> _Data records_
(** C8, as the code has it.  For a ping of the Receiver that arrives while
    ready_state is Open, the Sender gets a pong with the same payload, the
    binary flag of the ping and the mask of the role, and only then is
    'ping' emitted; the queue plays no part.  In any other state the
    listener raises 'not opened' and does neither. *)
Theorem auto_pong (data : JsData) (flags : option Flags) (w : WebSocket) :
  wired w = true ->
  step (Receiver_ping data flags) w =
  if readyState_is OPEN w then
    {| completion := Normal tt; after := w;
       effects :=
         [ToSender (Sender_pong data
            {| mask := Some (negb (_isServer w));
               binary := Some (is_true (flags_binary (flags_or_empty flags)));
               fin := None |});
          Emit (Ev_ping data (flags_or_empty flags))] |}
  else {| completion := Throw not_opened; after := w; effects := [] |}.
Proof.
  intros Hwired. open_record w. subst wir.
  destruct rs; reflexivity.
Qed.

Lemma auto_pong_witness :
  wired open_server = true /\
  step (Receiver_ping (DBuffer [0xDE; 0xAD]%N) None) open_server =
  {| completion := Normal tt; after := open_server;
     effects :=
       [ToSender (Sender_pong (DBuffer [0xDE; 0xAD]%N)
          {| mask := Some false; binary := Some false; fin := None |});
        Emit (Ev_ping (DBuffer [0xDE; 0xAD]%N) {| flags_binary := None |})] |}.
Proof.
  split; [reflexivity|].
  apply (auto_pong (DBuffer [0xDE; 0xAD]%N) None open_server). reflexivity.
Defined.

> _Aim of the exercise_
Start with the line above that contains "Emit (Ev_ping data" and end with the line that contains "[ToSender (Sender_pong (DBuffer". Write out those lines exactly, and only those.

> _Solution below_
          Emit (Ev_ping data (flags_or_empty flags))] |}
  else {| completion := Throw not_opened; after := w; effects := [] |}.
Proof.
  intros Hwired. open_record w. subst wir.
  destruct rs; reflexivity.
Qed.

Lemma auto_pong_witness :
  wired open_server = true /\
  step (Receiver_ping (DBuffer [0xDE; 0xAD]%N) None) open_server =
  {| completion := Normal tt; after := open_server;
     effects :=
       [ToSender (Sender_pong (DBuffer [0xDE; 0xAD]%N)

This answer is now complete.